Porterville researching district elections

As one of the last hold-outs in Tulare and Kings County, the Porterville City Council settled a lawsuit to convert from at-large to district elections.

The lawsuit was brought by two Latino residents of Porterville who were represented by the Visalia Law Firm of Melo and Sarsfield. The suit was filed on December 5 and quickly settled on December 19.

Porterville’s at-large elections were in violation of the California Voting Rights Act (CVRA). The CVRA passed in 2001 and requires district elections to ensure minority representation on boards and councils.

Cities and special districts rarely fight these types of suits because of a court precedent set several years ago. Palmdale, located in Southern California, engaged in a three-year battle against converting to district elections that ended up costing the city’s taxpayers millions.

The city paid a $4.5 million settlement plus interest to lawyers for the three plaintiffs who argued that minorities have a better chance of winning elections from districts made up of a large proportion of their peers. Voting rights advocates say that at-large elections dilute the minority vote and prevents them from serving on city councils and county supervisor boards.

Most cities, school districts and other jurisdictions targeted under the state’s voting rights law have switched rather than wage costly legal battles.

The Porterville suit stated, “Because of the prevalence of racially polarized voting in City elections, the at-large method of electing its governing City Council has resulted in vote dilution for Latino /Latina residents, as well as other minority voters, impairing their ability to elect candidates of their choice or to influence the outcome of City council elections, and has denied Latino residents, and other minority voters, effective and full political participation in the electoral process, consistent with their numbers in the population. The CVRA was enacted to remedy precisely this kind of vote dilution.”

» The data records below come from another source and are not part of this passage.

Definition verified w : Prop :=
  foreign_clear w ∧ intact range (w_kernel w) ∧
  ∃ g s, authorized w g s ∧ gen_ObservedHash g ≠ "" ∧ fingerprint (w_kernel w) = Some (gen_ObservedHash g).

Lemma exactly_foreign_audit w : exactly (AuditForeignProvenanceMask listing_size)
  (λ a, ∃ out, nft_list_ruleset (w_kernel w) = Some out ∧
     foreignProvenanceAuditFromJSON (listing_size (w_kernel w)) out OwnedTables = inr a) w.
Proof.
  unfold AuditForeignProvenanceMask. eapply exactly_iff.
  { eapply exactly_bind; [apply exactly_catch, exactly_sys|]. intros x _. apply exactly_lift_check. }
  intros a. cbn beta. destruct (nft_list_ruleset (w_kernel w)) as [out|]; split.
  - intros (x & [= <-] & Ha). by exists out.
  - intros (out' & [= <-] & Ha). by eexists.
  - by intros (? & ? & _).
  - by intros (? & ? & _).
Qed.

Lemma compare_same e : compareEnforcementEvidence e e = None.
Proof.
  unfold compareEnforcementEvidence. rewrite !String.eqb_refl, N.eqb_refl.
  assert (ptr_Equal (ev_pointer e) (Some (ev_pointer e)) = true) as -> by by apply ptr_Equal_true. done.
Qed.

Lemma exactly_VerifyEnforcement w : exactly VerifyEnforcement (λ _, verified w) w.
Proof.
  unfold VerifyEnforcement. eapply exactly_iff.
  { apply exactly_after; [apply exactly_wrapped, exactly_foreign_audit|].
    eapply exactly_bind; [apply exactly_wrapped, exactly_capture|]. intros e1 _. apply exactly_intact_then.
    eapply exactly_bind; [apply exactly_Fingerprint|]. intros f1 _. apply exactly_guard. intros _.
    eapply exactly_bind; [apply exactly_wrapped, exactly_capture|]. intros e2 _.
    apply exactly_after; [apply exactly_throw_if|]. apply exactly_intact_then.
    eapply exactly_bind; [apply exactly_Fingerprint|]. intros f2 _.
    apply exactly_after; [apply exactly_wrapped, exactly_foreign_audit|].
    eapply exactly_bind; [apply exactly_wrapped, exactly_capture|]. intros e3 _.
    apply exactly_after; [apply exactly_throw_if|]. apply exactly_require. }
  intros []. cbn beta. unfold verified, foreign_clear. split.
  - intros ((a & out & Hout & Ha) & e1 & (g & s & Hg & ->) & Hi & f1 & Hf & [Hn Hh]%andb_true_iff & _).
    split; [by exists out, a|]. split; [done|]. exists g, s. simpl in *.
    apply negb_true_iff, String.eqb_neq in Hn. apply String.eqb_eq in Hh as ->. done.
  - intros ((out & a & Hout & Ha) & Hi & g & s & Hg & Hn & Hf).
    assert (He : ∃ g0 s0, authorized w g0 s0 ∧ evidence_of w g s = evidence_of w g0 s0) by by exists g, s.
    assert (Haud : ∃ a, ∃ out, nft_list_ruleset (w_kernel w) = Some out ∧
      foreignProvenanceAuditFromJSON (listing_size (w_kernel w)) out OwnedTables = inr a) by by exists a, out.
    split; [done|]. exists (evidence_of w g s). split; [done|]. split; [done|].
    exists (gen_ObservedHash g). split; [done|]. simpl. split.
    { apply andb_true_iff. split; [by apply negb_true_iff, String.eqb_neq|by apply String.eqb_refl]. }
    exists (evidence_of w g s). split; [done|]. split; [exists tt; apply compare_same|]. split; [done|].
    exists (gen_ObservedHash g). split; [done|]. split; [done|].
    exists (evidence_of w g s). split; [done|]. split; [exists tt; apply compare_same|].
    by rewrite String.eqb_refl.
Qed.
End evidence.

(** ** Properties *)

(** C11: the verifier is exact.  It never changes the world; under any faults it
    accepts only when the live tables are intact with the fingerprint of the latest
    committed generation, which the durable pointer, its immutable files and the
    ledger authorize, and no foreign rule claims the reserved byte; and when no
    system call fails it accepts exactly then. *)
Theorem VerifyEnforcement_exact {K} `{Nft K} range listing_size database_bytes ledger_bytes (h : Host K) :
  let verify := VerifyEnforcement range listing_size database_bytes ledger_bytes in
  (∀ o, h_world (final (verify o h)) = h_world h) ∧
  (∀ o, result (verify o h) = Ret tt → verified range listing_size (h_world h)) ∧
  (verified range listing_size (h_world h) → result (verify [] h) = Ret tt).
Proof.
  simpl. destruct (exactly_VerifyEnforcement range listing_size database_bytes ledger_bytes (h_world h)) as [Hr Hl].
  split; [|split].
  - intros o. apply (wsafe_final _ _ _ h o (Hr (λ w, w = h_world h) eq_refl)).
  - intros o Ho. apply (wsafe_ret_elim _ _ _ h o tt (Hr (λ _, True) I) Ho).
  - intros Hv. by destruct (runs_elim _ _ _ (Hl tt Hv)) as ([] & ? & _).
Qed.

(** The sample host after its first generation passes. *)
Lemma VerifyEnforcement_exact_witness : verified sample_range (λ _, 900) (h_world gen1).
Proof.
  apply (VerifyEnforcement_exact sample_range (λ _, 900) (λ _ _ _, "db") (λ _, "ledger") gen1) with (o := []).
  rewrite gen1_eq. vm_compute. reflexivity.
Defined.
Lemma wsafe_apply_locked w0 m artifact safe c w : restores_sets m → Safe w0 w → admissible artifact w →
  wsafe (Safe w0) (apply_locked m artifact safe c) (apply_done artifact safe) w.
Proof.
  intros Hm HS [Hinst Hfresh]. unfold apply_locked.
  eapply wsafe_reads; [done|apply reads_requireNoPending|]. intros [] Hnf. cbn beta in Hnf.
  eapply wsafe_reads with (Q := λ _, True); [done| |].
  { destruct safe; [|by apply reads_ret]. destruct (m_SafeGuardLocked m); [|apply reads_throw].
    eapply reads_True, reads_wrapped, reads_call_guard. }
  intros [] _. eapply wsafe_reads; [done|apply reads_audit|]. intros [] _.
  eapply wsafe_reads; [done|apply reads_any_LastKnownGood|]. intros previous Hprev. cbn beta in Hprev.
  eapply wsafe_calm with (Q := λ _ w', select_latest committed (w_gens w') = previous); [apply closed_Safe|done| |].
  { destruct previous as [p|]; [by apply Calm_ret|].
    eapply Calm_mono; [apply Calm_wrap, Calm_ProtectFirstUse|]. intros [] w' [Hc _] _.
    assert (lkp (w_gens w') = None) as El.
    { rewrite (same_rows_lkp _ _ (Inv_keyed _ (proj1 HS)) (calm_gens _ _ Hc)). unfold lkp. by rewrite Hprev. }
    unfold lkp in El. by apply fmap_None in El. }
  intros [] w1 HS1 [Hc1 _] Hprev1. pose proof (flying_none_calm _ _ Hc1 Hnf) as Hnf1.
  pose proof (fresh_calm _ _ _ Hc1 Hfresh) as Hfresh1.
  eapply wsafe_reads with (Q := λ _, True); [done| |].
  { destruct safe; [|by apply reads_ret]. eapply reads_bind; [apply reads_clock|]. intros now _. by apply reads_ret. }
  intros deadline _. eapply wsafe_reads; [done|apply reads_wrapped, reads_CurrentBootID|]. intros bootID _.
  apply wsafe_bind. eapply wsafe_mono; [apply wsafe_rethrow; [done|by apply wsafe_Save]|].
  intros [] w2 HS2 (Ha & _). apply wsafe_bind.
  apply wsafe_try with (J := Saved w0 (art_Generation artifact) previous) (Q := λ _ w', present (w_kernel w')).
  - by intros ? [? ?].
  - eapply wsafe_mono; [by apply Calm_install; [|apply closed_Saved|]|]. by intros [] w3 _ (_ & _ & ?).
  - intros [] w3 HS3 Hp3. by apply wsafe_confirm.
  - intros e w3 HS3. by apply wsafe_apply_recovery.
Qed.
Context (fetch : string → Z → Z → HM (list string)) (read_list : string → HM string).
Context (Hfetch : ∀ url n b, looks (fetch url n b)) (Hread : ∀ file, looks (read_list file)).
Lemma quiet_gather {A B} (f : A → HM (list B * list err)) l : (∀ a, quiet (f a)) → quiet (gather f l).
Proof. intros Hf. induction l as [|a l IH]; simpl; quieting. Qed.
Lemma quiet_due name seconds : quiet (integrationDue (K := K) name seconds).
Proof. unfold integrationDue, IntegrationState_. quieting. Qed.
Lemma quiet_fetched url n b minimum : quiet (fetched (fetch url n b) minimum).
Proof. unfold fetched. quieting. apply looks_quiet, Hfetch. Qed.
#[local] Hint Resolve quiet_due quiet_fetched : quiet.
Lemma quiet_prepareIntegrations d : wired d → quiet (prepareIntegrationRefreshes (runtime_of d) fetch read_list).
Proof.
  intros Hd. assert (∀ protected feeds, quiet (feed_candidates (runtime_of d) fetch protected feeds)).
  { intros protected feeds. revert protected. induction feeds as [|f feeds IH]; intros protected; simpl; unfold feed_candidate; quieting. }
  assert (∀ sets, quiet (geo_candidates read_list sets)).
  { induction sets as [|g sets IH]; simpl; unfold geo_candidate, fetched; quieting. apply looks_quiet, Hread. }
  unfold prepareIntegrationRefreshes. quieting.
Qed.
Lemma quiet_degrade name count : quiet (degrade (K := K) name count).
Proof. unfold degrade, noting. quieting. Qed.
Lemma quiet_old_count name : quiet (old_count (K := K) name).
Proof. unfold old_count, SourceClaimCount. quieting. Qed.
#[local] Hint Resolve quiet_degrade quiet_old_count quiet_prepareIntegrations : quiet.
Lemma quiet_integrations d x candidates : wired d → quiet (refreshIntegrationsLocked range (runtime_of d) x candidates).
Proof.
  intros Hd. unfold refreshIntegrationsLocked, take_back, restoreIntegrationClaims, Manager.ignore. quieting; apply quiet_gather; intros i;
    unfold restore_source, degrade_refreshed, record_healthy, refresh_candidate, fail_candidate, validateThreatFeedReplacement, sourceClaimAddresses,
      ClaimStore.Claims, Manager.ignore, noting; quieting.
Qed.
Lemma quiet_RefreshIntegrations d held x : wired d → quiet (RefreshIntegrations range (runtime_of d) fetch read_list held x).
Proof. intros Hd. unfold RefreshIntegrations. quieting. by apply quiet_integrations. Qed.

(** ** Requests *)

(** An identifier is left: the next one does not wrap around. *)
Definition room w : Prop := ∀ id g, w_gens w !! id = Some g → (id < 2 ^ 64 - 1)%N.
Lemma room_evolved w w' : evolved w w' → room w → room w'.
Proof.
  intros [Hc _] Hr id g Hg. pose proof (calm_gens _ _ Hc id) as E. rewrite Hg in E. destruct (w_gens w !! id) as [g0|] eqn:E0; [|done]. by eapply Hr.
Qed.
(** The identifier follows every stored generation. *)
Definition follows (id : N) w : Prop := ∀ id' g, w_gens w !! id' = Some g → (id' < id)%N.
Lemma reads_NextGeneration w : room w → reads NextGeneration (λ id, follows id w) w.
Proof.
  intros Hr. unfold NextGeneration. eapply reads_bind; [apply reads_sys|]. intros n E. cbn beta in E. injection E as <-. apply reads_ret.
  set (top := map_fold _ _ _). assert (∀ mp : Gens, (∀ id g, mp !! id = Some g → (id <= map_fold (λ id _ m, N.max id m) 0 mp)%N) ∧
    (map_fold (λ id (_ : Generation) m, N.max id m) 0%N mp = 0%N ∨ is_Some (mp !! map_fold (λ id (_ : Generation) m, N.max id m) 0%N mp))) as Hmax.
  { intros mp. apply (map_fold_weak_ind (λ top (mp : Gens), (∀ id g, mp !! id = Some g → (id <= top)%N) ∧ (top = 0%N ∨ is_Some (mp !! top)))).
    - split; [|by left]. intros id g. by rewrite lookup_empty.
    - intros i g mp' top' _ [H1 H2]. split.
      + intros id g' [[<- _]|[_ Hg]]%lookup_insert_Some; [lia|]. specialize (H1 _ _ Hg). lia.
      + destruct (N.max_spec i top') as [[Hlt ->]|[Hle ->]]; [|right; rewrite lookup_insert_eq; eauto].
        destruct H2 as [?|[g' Hg']]; [by left|]. right. rewrite lookup_insert_ne by lia. eauto. }
  destruct (Hmax (w_gens w)) as [H1 H2]. fold top in H1, H2. assert (top < 2 ^ 64 - 1)%N as Ht by (destruct H2 as [->|[g Hg]]; [done|by eapply Hr]).
  rewrite N.mod_small by lia. intros id g Hg. specialize (H1 id g Hg). lia.
Qed.

Lemma wsafe_quiet {A B} w0 (p : HM A) (k : A → HM B) P w : Safe w0 w → room w → quiet p →
  (∀ a w', Safe w0 w' → room w' → wsafe (Safe w0) (k a) P w') → wsafe (Safe w0) (bind p k) P w.
Proof.
  intros HS Hr Hp Hk. eapply wsafe_calm; [apply closed_Safe|done|apply Hp|]. intros a w' HS' He _. apply Hk; [done|]. by eapply room_evolved.
Qed.
Lemma wsafe_then {A B} w0 (p : HM A) (k : A → HM B) P w : Safe w0 w → quiet p →
  (∀ a w', Safe w0 w' → evolved w w' → wsafe (Safe w0) (k a) P w') → wsafe (Safe w0) (bind p k) P w.
Proof. intros HS Hp Hk. eapply wsafe_calm; [apply closed_Safe|done|apply Hp|]. intros a w' HS' He _. by apply Hk. Qed.
Lemma quiet_safe {A} w0 (m : HM A) : quiet m → ∀ w, Safe w0 w → wsafe (Safe w0) m (λ _ _, True) w.
Proof. intros Hm w HS. eapply wsafe_mono; [apply Hm; [apply closed_Safe|done]|done]. Qed.
(** The audits before and after the reservation leave the ledger alone. *)
Lemma Calm_audit_foreign w : Calm (audit_foreign listing_size) (λ _ w', w_ledger w' = w_ledger w) w.
Proof.
  unfold audit_foreign, AuditForeignProvenanceMask. eapply Calm_bind with (Q := λ _ w', w' = w).
  - eapply Calm_mono; [apply Calm_reads, reads_try with (Q := λ _, True)|by intros a w' _ [-> _]].
    eapply reads_bind with (Q := λ _, True); [|intros; eapply reads_True, reads_lift_check].
    apply reads_catch; [eapply reads_True, reads_sys|intros; apply reads_throw].
  - intros [e|a] w' _ ->; cbn beta.
    + eapply Calm_bind; [eapply Calm_ignore, Calm_Audit|]. intros. apply Calm_throw.
    + apply Calm_wrap. eapply Calm_mono; [apply Calm_Audit|]. by intros [] w' _ (l & ->).
Qed.
Lemma Calm_reserve d ro w : Calm (reserve_provenance d ro)
  (λ _ w', table_wf (w_ledger w) → Forall (live_in (w_ledger w')) (map assignment_of (Interfaces (dm_Config d)))) w.
Proof.
  unfold reserve_provenance. eapply Calm_bind; [apply Calm_reads, reads_clock|]. intros now w' _ [-> _].
  eapply Calm_bind with (Q := λ _ w', table_wf (w_ledger w) → Forall (live_in (w_ledger w')) (map assignment_of (Interfaces (dm_Config d)))).
  - apply Calm_wrap. eapply Calm_mono; [apply Calm_ledger, Reserve_committed|]. intros [] w' _ (l & -> & Hv & Ht) Hwf. by eapply reserve_live.
  - intros [] w1 _ Hl. eapply Calm_bind; [apply Calm_reads, reads_wrapped, reads_sys|]. intros inventory ? _ [-> _].
    eapply Calm_bind; [apply Calm_reads, reads_wrapped, reads_sys|]. intros digest ? _ [-> _].
    apply Calm_wrap. eapply Calm_mono; [apply Calm_Audit|]. by intros [] w2 _ (l & ->).
Qed.
(* ===== verification/Nftfwd.v ===== *)
(** The daemon's program (cmd/nftfwd/main.go) over the runtime (internal/app/runtime.go):
    what it answers on its two sockets, what its timers run, and the modes in which it
    is started by the boot services, the rollback timer and the initramfs handoff.

    [app.Open], the wiring of the runtime, is the record [Daemon]; opening the database
    is a system call that may fail.  Arguments, exit codes and messages are left out. *)

From S2P Require Import Prelude GoStrings GoTime GoPath Sha256 Json Claims Ledger Config Snapshot Host Store ClaimStore.
From S2P Require Import NftScript NftJson Backend Collision Manager Recovery ClaimRuntime Compiler Docker WgControl Api.
From S2P Require Import Invariant Reads Safety Sample Live Protocol Evidence Health RuntimeControl RuntimeSafety.
From Stdlib Require Import Ascii String.
Local Open Scope string_scope.
Local Open Scope Z_scope.
Local Open Scope host_scope.
Abbreviation length := List.length.
Abbreviation Config := Config.Config.
Abbreviation Join := Prelude.Join.
Abbreviation Manager := Manager.Manager.
Abbreviation Handler := Api.Handler.

Section program.
Context {K : Type} `{Nft K}.
Context (range : gset string → list string) (go_syntax : Config → string) (listing_size : K → N).
Context (quick_check : World K → string).
Abbreviation HM := (M (Host K)).
Implicit Types (d : Daemon (K := K)).
Lemma chop_slash (t : string) :
  String.substring 0 (String.length (t ++ "/") - 1) (t ++ "/") = t.
Proof.
  rewrite append_length. cbn [String.length].
  replace (String.length t + 1 - 1) with (String.length t) by lia.
  apply substring_append.
Qed.

Lemma normalizePrefix_cases (v : string) : exists p,
  endsWith p "//" = endsWith v "//" /\
  ((p = v /\ startsWith v "/" = true) \/ (p = "/" ++ v /\ startsWith v "/" = false)) /\
  normalizePrefix v =
    (if endsWith p "/" then String.substring 0 (String.length p - 1) p else p).
Proof.
  unfold normalizePrefix. destruct (startsWith v "/") eqn:S.
  - exists v. split; [reflexivity | split; [left; split; reflexivity | reflexivity]].
  - exists ("/" ++ v). split; [apply endsWith_slash_prefix, S|].
    split; [right; split; reflexivity | reflexivity].
Qed.

(** X1: normalising an [assetPrefix] or [basePath] removes exactly one
    trailing slash: the result ends with [/] exactly when the value ended
    with [//]. Normalisation leaves a value unchanged exactly when the value
    is "" or starts with [/] and does not end with [/]. *)
Theorem normalizePrefix_one_slash (v : string) :
  endsWith (normalizePrefix v) "/" = endsWith v "//" /\
  (normalizePrefix v = v <-> v = "" \/ (startsWith v "/" = true /\ endsWith v "/" = false)).
Proof.
  destruct (normalizePrefix_cases v) as [p [Hp [Hform Hn]]]. rewrite Hn.
  destruct (endsWith p "/") eqn:E.
  - apply endsWith_spec in E as [t ->]. rewrite chop_slash. split.
    + rewrite <- Hp. destruct (endsWith t "/") eqn:Et.
      * symmetry. apply endsWith_spec in Et as [u ->]. apply endsWith_spec.
        exists u. rewrite append_assoc. reflexivity.
      * symmetry. apply endsWith_false. intros [u Hu].
        apply endsWith_false in Et. apply Et. exists u.
        apply (append_inv_tail _ _ "/"). rewrite Hu, append_assoc. reflexivity.
    + split.
      * intros Htv. subst v. left. destruct Hform as [[Hv _] | [Hv Hs]].
        -- apply (f_equal String.length) in Hv. rewrite append_length in Hv. cbn in Hv. lia.
        -- destruct t as [|c t]; [reflexivity|]. exfalso. cbn in Hv.
           injection Hv as Hc _. subst c. destruct t; discriminate Hs.
      * intros [-> | [Hs He]].
        -- destruct Hform as [[_ Hs] | [Hv _]]; [discriminate Hs|].
           cbn in Hv. destruct t as [|c t]; [reflexivity|].
           injection Hv as _ Ht. destruct t; discriminate Ht.
        -- destruct Hform as [[Hv _] | [_ Hs']]; [|congruence].
           rewrite <- Hv, endsWith_app in He. discriminate He.
  - split.
    + rewrite E, <- Hp. symmetry. destruct (endsWith p "//") eqn:E2; [|reflexivity].
      rewrite (endsWith_double _ E2) in E. discriminate E.
    + split.
      * intros Hpv. right. destruct Hform as [[_ Hs] | [Hv _]].
        -- split; [exact Hs | rewrite <- Hpv; exact E].
        -- exfalso. rewrite Hpv in Hv. apply (f_equal String.length) in Hv.
           rewrite append_length in Hv. cbn in Hv. lia.
      * intros [-> | [Hs He]].
        -- destruct Hform as [[_ Hs] | [Hv _]]; [discriminate Hs|].
           subst p. discriminate E.
        -- destruct Hform as [[Hv _] | [_ Hs']]; [exact Hv | congruence].
Qed.

Definition quoteFree (v : string) : bool :=
  forallb (fun c => negb (isQuote c)) (list_ascii_of_string v).
Definition sq : string := "'".
Lemma colon_not_space : isSpace ":"%char = false. Proof. reflexivity. Qed.
Lemma space_is_space : isSpace " "%char = true. Proof. reflexivity. Qed.
Lemma sq_not_space : isSpace "'"%char = false. Proof. reflexivity. Qed.
Lemma sq_quote : isQuote "'"%char = true. Proof. reflexivity. Qed.
Lemma quoteFreeRun_app (v rest : string) (q : ascii) :
  quoteFree v = true -> isQuote q = true ->
  quoteFreeRun (v ++ String q rest) = (v, String q rest).
Proof.
  intros Hv Hq. induction v as [|c v IH]; cbn in *.
  - rewrite Hq. reflexivity.
  - apply andb_prop in Hv as [Hc Hv]. apply negb_true_iff in Hc.
    rewrite Hc, (IH Hv). reflexivity.
Qed.
Lemma matchHere_setting (key v rest : string) :
  v <> "" -> quoteFree v = true ->
  matchHere key (key ++ ": " ++ sq ++ v ++ sq ++ rest) = Some v.
Proof.
  intros Hne Hq. unfold matchHere. rewrite startsWith_append, drop_append.
  change (": " ++ sq ++ v ++ sq ++ rest) with (String ":" (String " " (String "'" (v ++ String "'" rest)))).
  cbn [skipSpaces]. rewrite colon_not_space. cbn iota.
  rewrite (eq_refl : Ascii.eqb ":" ":" = true). cbn [skipSpaces].
  rewrite space_is_space, sq_not_space, sq_quote.
  rewrite (quoteFreeRun_app v rest "'"%char Hq sq_quote).
  destruct v; [congruence | reflexivity].
Qed.
Lemma configMatch_cons key c rest :
  configMatch key (String c rest) =
  match matchHere key (String c rest) with Some v => Some v | None => configMatch key rest end.
Proof. reflexivity. Qed.
Lemma configMatch_here key s v : matchHere key s = Some v -> configMatch key s = Some v.
Proof. destruct s; cbn; intros ->; reflexivity. Qed.
Lemma matchHere_not_key key s : startsWith s key = false -> matchHere key s = None.
Proof. unfold matchHere. intros ->. reflexivity. Qed.
(** X2: the settings are found by a plain text search of [next.config]:
    a [basePath] setting in a line comment is honoured, and it wins over a
    real setting after it. *)
Theorem basePath_commented_setting_wins (readConfig : string -> option string)
    (v w post : string)
    (Hv : v <> "") (Hq : quoteFree v = true)
    (Hts : readConfig "/next.config.ts" =
           Some ("// basePath: " ++ sq ++ v ++ sq ++ "
basePath: " ++ sq ++ w ++ sq ++ post)) :
  loadBasePath readConfig None = normalizePrefix v.
Proof.
  unfold loadBasePath, loadPrefix, configFiles. cbn [AppRouter.firstSome]. rewrite Hts.
  change ("// basePath: " ++ ?x) with (String "/" (String "/" (String " " ("basePath" ++ ": " ++ x)))).
  rewrite !configMatch_cons, !matchHere_not_key by reflexivity.
  rewrite (configMatch_here _ _ v); [reflexivity|]. apply matchHere_setting; assumption.
Qed.

Definition commentedConfig (f : string) : option string :=
  if String.eqb f "/next.config.ts"
  then Some ("// basePath: " ++ sq ++ "/old" ++ sq ++ "
basePath: " ++ sq ++ "/new" ++ sq)
  else None.
(** * Magnum::Framebuffer

    A shallow embedding of [src/Framebuffer.h] (Magnum, 2012) and the
    properties of its binding / attachment / clear / blit interface.

    Every member function of [Framebuffer] that has a body in the header is
    a thin sequence of native OpenGL calls.  The embedding therefore has two
    layers:

    - the _native layer_: the part of the OpenGL framebuffer-object state
      machine that the header drives (current Read/Draw bindings, generated
      names, attachment tables, read/draw buffer selection, enabled
      capabilities, clear values, the sticky error flag).  Pixel contents
      are not modelled: clears, blits and read-backs are observed through
      the native call that is issued and the binding it addresses;
    - the _class_: each inline member function, written in a small state
      monad [GL] over the native state, the class-static [clearMask] and the
      sequence of native calls issued so far.

    The desktop-GL variant of the header is modelled (the members guarded by
    [#ifndef MAGNUM_TARGET_GLES] are present).  The blend-equation,
    blend-function and stencil-mask setters act on a part of the context of
    their own and are modelled separately (module [Pipeline]).  The colour
    and depth write-mask, blend-colour and viewport setters and the
    [GLdouble] overload of [setClearDepth] are plain forwarders that no
    property below touches; they are left out. *)

From stdpp Require Import base numbers gmap sets list.

(** ** Native scalar types

    [GLenum], [GLuint] and [GLbitfield] are 32-bit unsigned integers,
    [GLint] and [GLsizei] 32-bit signed ones.  [GLfloat] values are only
    ever forwarded, never computed on; they are carried as their IEEE-754
    binary32 bit pattern. *)

Abbreviation GLenum := N (only parsing).
Abbreviation GLuint := N (only parsing).
Abbreviation GLbitfield := N (only parsing).
Abbreviation GLint := Z (only parsing).
Abbreviation GLsizei := Z (only parsing).
Abbreviation GLfloat := N (only parsing).

(** Unsigned 32-bit wrap-around of [unsigned int] arithmetic. *)
Definition wrap32 (n : N) : N := (n mod 2 ^ 32)%N.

The suit says that the plaintiffs brought the case because Latinos make up 65% of the population of Porterville but that “only a handful of Latino individuals have ever served on the City Council.”

The suit continues, “The City’s use of an at-large system to elect City Council and the prevalence of racially polarized voting, as well as historical suppression of Latino voting within the City is responsible for the significant under-representation of Latinos on the City Council.”

According to Melo, Porterville is going to do its best to comply with the demands of the suit before the next city council election in November of 2018.

Mayor Milt Stowe and Councilmember Cameron Hamilton will be up for re-election. It has not yet been determined where their respective districts will be or if they intend to run for re- election.

Being a charter city, the judge presiding over the case had to formulate a special order to help save the city money.

Charter cities must put the change to district elections to a vote. But cities cannot violate state laws and a vote by the residents against district elections would be nullified.

Once a judge gives the order, Porterville can proceed in forming the districts without the cost of a special election.

The city must now hold two public hearings within 30 days, hire a demographer to draw up several map options, and hold three more public hearings before adopting a final ordinance. The entire process is projected to take up to 90 days.

Porterville’s Sierra View Hospital District, Exeter District Ambulance, and the Exeter City Council are currently transitioning from at-large to district elections.

All 58 counties in California have already made the transition.

In Kings County, only the Hanford City Council and Kings County Supervisors currently vote by district. The remainder of Kings County boards and cities conduct at-large elections.

That will likely change — the city of Lemoore received a letter threatening a suit at the end of December.

Lemoore City Manager Nathan Olson said the city was planning on moving to district-based elections starting during the November 2020 election, but decided to get the process started now to avoid litigation.

Lemoore has decided to have district-based elections starting in the November 2018 election.